Copy, word for word, the lines of the entries below between the one with "q + sizeof_wifu_packet_header) q;" and the one with "data)) q) p).", inclusive, and leave out everything else.

[[ Dataset excerpts open ]]

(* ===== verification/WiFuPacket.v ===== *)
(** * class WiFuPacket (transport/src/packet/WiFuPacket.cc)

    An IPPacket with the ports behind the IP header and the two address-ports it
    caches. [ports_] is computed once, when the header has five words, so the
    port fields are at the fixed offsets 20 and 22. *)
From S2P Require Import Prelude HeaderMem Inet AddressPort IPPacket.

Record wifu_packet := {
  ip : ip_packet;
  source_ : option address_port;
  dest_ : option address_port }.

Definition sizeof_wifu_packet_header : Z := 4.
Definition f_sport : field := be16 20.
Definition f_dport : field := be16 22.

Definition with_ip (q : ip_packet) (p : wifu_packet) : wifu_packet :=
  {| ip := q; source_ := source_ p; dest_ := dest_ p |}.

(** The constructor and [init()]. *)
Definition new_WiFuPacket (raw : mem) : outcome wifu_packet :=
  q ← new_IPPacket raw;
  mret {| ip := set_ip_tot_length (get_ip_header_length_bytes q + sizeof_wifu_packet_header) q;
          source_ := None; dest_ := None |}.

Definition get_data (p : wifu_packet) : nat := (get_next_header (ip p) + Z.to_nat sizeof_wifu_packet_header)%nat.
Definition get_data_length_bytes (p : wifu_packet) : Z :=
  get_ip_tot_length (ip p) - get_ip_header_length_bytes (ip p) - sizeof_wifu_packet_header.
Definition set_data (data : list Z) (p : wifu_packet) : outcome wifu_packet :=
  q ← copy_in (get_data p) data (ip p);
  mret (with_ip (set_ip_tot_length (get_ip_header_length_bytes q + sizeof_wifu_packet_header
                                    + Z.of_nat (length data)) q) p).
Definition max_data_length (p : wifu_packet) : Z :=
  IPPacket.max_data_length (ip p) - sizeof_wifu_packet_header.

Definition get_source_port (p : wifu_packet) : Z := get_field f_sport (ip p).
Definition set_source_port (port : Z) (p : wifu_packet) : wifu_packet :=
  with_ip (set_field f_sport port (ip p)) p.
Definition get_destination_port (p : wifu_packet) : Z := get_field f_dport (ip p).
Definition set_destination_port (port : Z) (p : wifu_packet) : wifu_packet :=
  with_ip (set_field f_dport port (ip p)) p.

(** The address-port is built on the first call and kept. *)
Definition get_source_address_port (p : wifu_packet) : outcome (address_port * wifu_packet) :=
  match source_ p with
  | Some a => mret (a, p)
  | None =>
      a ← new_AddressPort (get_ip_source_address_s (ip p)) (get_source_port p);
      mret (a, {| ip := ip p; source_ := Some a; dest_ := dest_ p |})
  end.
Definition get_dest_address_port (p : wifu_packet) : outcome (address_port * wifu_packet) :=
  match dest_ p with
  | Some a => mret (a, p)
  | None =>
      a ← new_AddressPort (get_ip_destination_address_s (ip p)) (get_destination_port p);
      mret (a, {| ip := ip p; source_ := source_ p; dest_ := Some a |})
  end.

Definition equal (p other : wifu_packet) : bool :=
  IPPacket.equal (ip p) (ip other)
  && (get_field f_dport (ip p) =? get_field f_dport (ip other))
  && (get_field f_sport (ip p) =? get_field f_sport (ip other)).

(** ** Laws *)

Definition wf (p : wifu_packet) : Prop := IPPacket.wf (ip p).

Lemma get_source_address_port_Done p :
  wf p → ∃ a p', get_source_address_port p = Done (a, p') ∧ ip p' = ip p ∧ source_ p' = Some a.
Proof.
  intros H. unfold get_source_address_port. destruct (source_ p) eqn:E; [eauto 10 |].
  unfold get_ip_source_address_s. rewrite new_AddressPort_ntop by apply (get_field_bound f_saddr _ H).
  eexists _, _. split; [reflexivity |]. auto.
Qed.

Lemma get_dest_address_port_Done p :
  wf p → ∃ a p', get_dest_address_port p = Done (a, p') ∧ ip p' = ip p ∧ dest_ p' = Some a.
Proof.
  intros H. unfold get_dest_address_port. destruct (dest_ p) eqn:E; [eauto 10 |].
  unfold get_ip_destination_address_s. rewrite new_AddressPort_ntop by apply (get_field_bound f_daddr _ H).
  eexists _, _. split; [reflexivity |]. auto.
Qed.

[[ Dataset excerpts closed ]]

▶ **Exercise response**
  mret {| ip := set_ip_tot_length (get_ip_header_length_bytes q + sizeof_wifu_packet_header) q;
          source_ := None; dest_ := None |}.

Definition get_data (p : wifu_packet) : nat := (get_next_header (ip p) + Z.to_nat sizeof_wifu_packet_header)%nat.
Definition get_data_length_bytes (p : wifu_packet) : Z :=
  get_ip_tot_length (ip p) - get_ip_header_length_bytes (ip p) - sizeof_wifu_packet_header.
Definition set_data (data : list Z) (p : wifu_packet) : outcome wifu_packet :=
  q ← copy_in (get_data p) data (ip p);
  mret (with_ip (set_ip_tot_length (get_ip_header_length_bytes q + sizeof_wifu_packet_header
                                    + Z.of_nat (length data)) q) p).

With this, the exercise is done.